> **EXERCISE BRIEF**
Give back the entries exactly, ending with the "entries in the" line.

[Saved data entries]
::::

(* ===== verification/Enum.v ===== *)
(** * Enums

    src/runtime/enum.cc: the file of an enum has a hash table from keys to entries, the
    entries in the order of their values, and the characters of the keys.
    [Serialize] writes it for a map from keys to values, [EnumManager] opens it and
    translates in both directions.  [std::hash] is an argument. *)
From stdpp Require Import gmap.
From S2P Require Import Prelude ByteFile LinearProbe.

(** ** Layout

    [EnumData]: [entry_offset] at 0, [mask] at 8, [array] at 16; [EnumEntry]:
    [str_offset] at 0, [str_len] at 8, [value] at 12. *)
Definition ENUM_DATA : Z := 16.
Definition ENUM_ENTRY : Z := 16.
Definition array_at (pos : Z) : Z := ENUM_DATA + 8 * pos.

Section Enum.
Context (hash : list Z -> Z).

(** The table has at least one and a half times as many slots as there are keys. *)
Fixpoint find_bits (fuel : nat) (n bits : Z) : Res Z :=
  match fuel with
  | O => NoFuel
  | S fuel => if 2 * 2 ^ bits <? 3 * n then find_bits fuel n (bits + 1) else Ok bits
  end.

Definition enum_length (bits : Z) (index : list (list Z * Z)) : Z :=
  foldl (fun n kv => n + (ENUM_ENTRY + vec_size kv.1 + 1)) (ENUM_DATA + 2 ^ bits * 8) index.

(** [keys_in_order[it->second] = it] *)
Fixpoint keys_in_order (index : list (list Z * Z)) (keys : list (option (list Z * Z))) : Res (list (option (list Z * Z))) :=
  match index with
  | [] => Ok keys
  | kv :: index => keys ← vec_set keys kv.2 (Some kv); keys_in_order index keys
  end.

(** The entries and the strings, in the order of the values. *)
Fixpoint write_entries (f : list Z) (entry_offset : Z) (keys : list (option (list Z * Z))) (string_offset : Z)
    : Res (list Z * Z) :=
  match keys with
  | [] => Ok (f, string_offset)
  | None :: _ => UB
  | Some (key, id) :: keys =>
      let entry := entry_offset + ENUM_ENTRY * id in
      f ← put_le 8 f entry string_offset;
      f ← put_le 4 f (entry + 8) (vec_size key);
      f ← put_le 4 f (entry + 12) id;
      f ← put_bytes f string_offset (key ++ [0]);
      write_entries f entry_offset keys (string_offset + (vec_size key + 1))
  end.

(** The first free slot from [pos] on. *)
Fixpoint free_slot (fuel : nat) (f : list Z) (mask pos : Z) : Res Z :=
  match fuel with
  | O => NoFuel
  | S fuel =>
      e ← get_le 8 f (array_at pos);
      if e =? 0 then Ok pos else free_slot fuel f mask (Z.land (pos + 1) mask)
  end.

Fixpoint insert_keys (f : list Z) (bits : Z) (index : list (list Z * Z)) : Res (list Z) :=
  match index with
  | [] => Ok f
  | (key, value) :: index =>
      let mask := 2 ^ bits - 1 in
      pos ← free_slot (S (Z.to_nat (2 ^ bits))) f mask (Z.land (hash key) mask);
      f ← put_le 8 f (array_at pos) (ENUM_DATA + 2 ^ bits * 8 + value * ENUM_ENTRY);
      insert_keys f bits index
  end.

(** [index] lists the map in the order of its iteration. *)
Definition Serialize_enum (old : list Z) (index : list (list Z * Z)) : Res (list Z) :=
  bits ← find_bits 64 (vec_size index) 1;
  let length_ := enum_length bits index in
  let f := fallocate old length_ in
  keys ← keys_in_order index (replicate (length index) None);
  let entry_offset := ENUM_DATA + 2 ^ bits * 8 in
  f ← put_le 8 f 0 entry_offset;
  '(f, string_offset) ← write_entries f entry_offset keys (entry_offset + vec_size index * ENUM_ENTRY);
  if negb (string_offset =? length_) then Throw "string_offset == length"
  else
    f ← put_le 8 f 8 (2 ^ bits - 1);
    f ← put_bytes f ENUM_DATA (replicate (Z.to_nat (2 ^ bits * 8)) 0);
    insert_keys f bits index.
Lemma enter_columns_resolves sc alias (i : nat) t : sc !! i = Some (alias, t) -> forall cols j info,
  drop j (table_columns t) = cols -> resolves sc info -> resolves sc (enter_columns info alias (Z.of_nat i) cols (Z.of_nat j)).
Proof.
  intros Ht. induction cols as [|c cols IH]; intros j info Hd Hi; cbn [enter_columns]; [done|].
  assert (table_columns t !! j = Some c) as Hc by (rewrite <- (Nat.add_0_r j), <- lookup_drop, Hd; done).
  replace (Z.of_nat j + 1) with (Z.of_nat (S j)) by lia. apply IH; [rewrite (drop_S _ _ _ Hc) in Hd; by injection Hd|].
  apply map_Forall_insert_2; [|done]. by exists i, j, t, c.
Qed.

Lemma plan_from_resolves db sc ts : forall (i : nat) info,
  mapM (base_scope db) ts = Some (drop i sc) -> resolves sc info ->
  exists ops info', plan_from db ts info (Z.of_nat i) = Ok (ops, info') /\ resolves sc info'.
Proof.
  induction ts as [|t ts IH]; intros i info Hm Hi; cbn [plan_from]; [by eauto|].
  apply mapM_Some in Hm. inversion Hm as [|? x ? xs Hx Hxs Et E]; subst. destruct t as [name alias|]; [|done].
  assert (sc !! i = Some x) as Hxi by (by rewrite <- (Nat.add_0_r i), <- lookup_drop, <- E).
  rewrite (drop_S _ _ _ Hxi) in E. injection E as ->. apply mapM_Some in Hxs. cbn [base_scope] in Hx. cbn [Plan_table].
  destruct (db !! name) as [y|]; [|done]. injection Hx as <-. cbn [mbind Res_bind].
  replace (Z.of_nat i + 1) with (Z.of_nat (S i)) by lia. edestruct (IH (S i)) as (ops & info' & -> & Hi'); [done| |].
  - by apply (enter_columns_resolves sc _ i y Hxi (table_columns y) 0 info).
  - by eexists _, info'.
Qed.

Lemma Plan_table_resolves db t sc : from_scope db t = Some sc ->
  exists ops info, Plan_table db ∅ t 0 = Ok (ops, info) /\ resolves sc info.
Proof.
  destruct t as [name alias|ts]; cbn [from_scope base_scope]; intros H.
  - cbn [Plan_table]. destruct (db !! name) as [x|]; [|done]. injection H as <-. eexists _, _. split; [done|].
    apply (enter_columns_resolves [(alias_of x alias, x)] _ 0 x eq_refl (table_columns x) 0); [done|apply map_Forall_empty].
  - apply (plan_from_resolves db sc ts 0 ∅); [by rewrite drop_0|apply map_Forall_empty].
Qed.

Lemma from_scope_tables db t sc : from_scope db t = Some sc -> from_tables db t = Some sc.*2.
Proof.
  destruct t as [name alias|ts]; cbn [from_scope from_tables base_scope]; intros H.
  - destruct (db !! name) as [x|]; [|done]. by injection H as <-.
  - revert sc H. induction ts as [|t ts IH]; intros sc H; [by injection H as <-|]. apply mapM_Some in H.
    inversion H as [|? x ? xs Hx Hxs]; subst. apply mapM_Some in Hxs. apply IH in Hxs. cbn [mapM fmap list_fmap].
    destruct t as [name alias|]; [|done]. cbn [base_scope] in Hx. destruct (db !! name) as [y|]; [|done]. injection Hx as <-.
    cbn. cbn in Hxs. by rewrite Hxs.
Qed.

Lemma find_alias (sc : scope) i a : NoDup sc.*1 -> sc !! i = Some a -> list_find (fun b => b.1 = a.1) sc = Some (i, a).
Proof.
  intros Hnd Hi. apply list_find_Some. split_and!; [done|done|]. intros j b Hj Hlt Hb.
  assert (i = j); [|lia]. apply (NoDup_lookup _ _ _ a.1 Hnd); rewrite list_lookup_fmap; [by rewrite Hi|]. rewrite Hj. cbn. by rewrite Hb.
Qed.

(** ** Comparisons *)
Lemma SFcompare_antisym a b : SFcompare b a = CompOpp <$> SFcompare a b.
Proof.
  destruct a as [[]|[]| |[] m e], b as [[]|[]| |[] m' e']; try done; cbn.
  all: rewrite (Z.compare_antisym e e'); destruct (e ?= e'); cbn; try done.
  all: change (PosDef.Pos.compare_cont Eq ?p ?q) with (p ?= q)%positive; rewrite (Pos.compare_antisym m m'); by destruct (m ?= m')%positive.
Qed.

Lemma int_test op a b : is_comparison op = true -> int_compare (plain_op op) a b = Some (test op (Some (a ?= b))).
Proof.
  intros Hop. destruct op; try discriminate Hop; cbn [plain_op int_compare];
    rewrite ?Z.eqb_compare, ?Z.ltb_compare, ?Z.leb_compare, ?(Z.compare_antisym a b); by destruct (a ?= b).
Qed.

Lemma f64_test op a b : is_comparison op = true -> f64_compare (plain_op op) a b = Some (test op (SFcompare a b)).
Proof.
  intros Hop. destruct op; try discriminate Hop; cbn [plain_op f64_compare f64_cmp]; unfold SFeqb, SFltb, SFleb;
    rewrite ?(SFcompare_antisym a b); by destruct (SFcompare a b) as [[]|].
Qed.

Lemma str_test op a b : is_comparison op = true -> str_binary (plain_op op) a b = Some (test op (Some (sv_compare a b))).
Proof.
  intros Hop. destruct op; try discriminate Hop; cbn [plain_op str_binary]; unfold NotEquals, Equals, LessThan_str, LessThanEquals, GreaterThan,
    GreaterThanEquals; by destruct (sv_compare a b).
Qed.

Lemma bool_test op x y : op = PEQ \/ op = PNEQ ->
  test op (Some (Z.b2z x ?= Z.b2z y)) = match op with PEQ => Bool.eqb x y | _ => negb (Bool.eqb x y) end.
Proof. by intros [-> | ->]; destruct x, y. Qed.

Section Compare.
Context `{HE : EnumKeys enum_key enum_value valid}.

(** The enum values that are read are values of their enums. *)
Definition valid_value (v : SQLValue) : Prop :=
  sv_null v = false -> match sv_value v with VEnum id z => valid id z | _ => True end.

Lemma key_test id x s : valid id x -> (x =? enum_value id s) = test PEQ (Some (sv_compare (enum_key id x) s)).
Proof using HE.
  intros Hx. rewrite (value_is_key id x Hx s). apply Bool.eq_iff_eq_true. rewrite bool_decide_eq_true, <- sv_compare_eq. cbn.
  by destruct (sv_compare (enum_key id x) s).
Qed.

::::

> **TASK OUTPUT**
(* ===== verification/Enum.v ===== *)
(** * Enums

    src/runtime/enum.cc: the file of an enum has a hash table from keys to entries, the
    entries in the order of their values, and the characters of the keys.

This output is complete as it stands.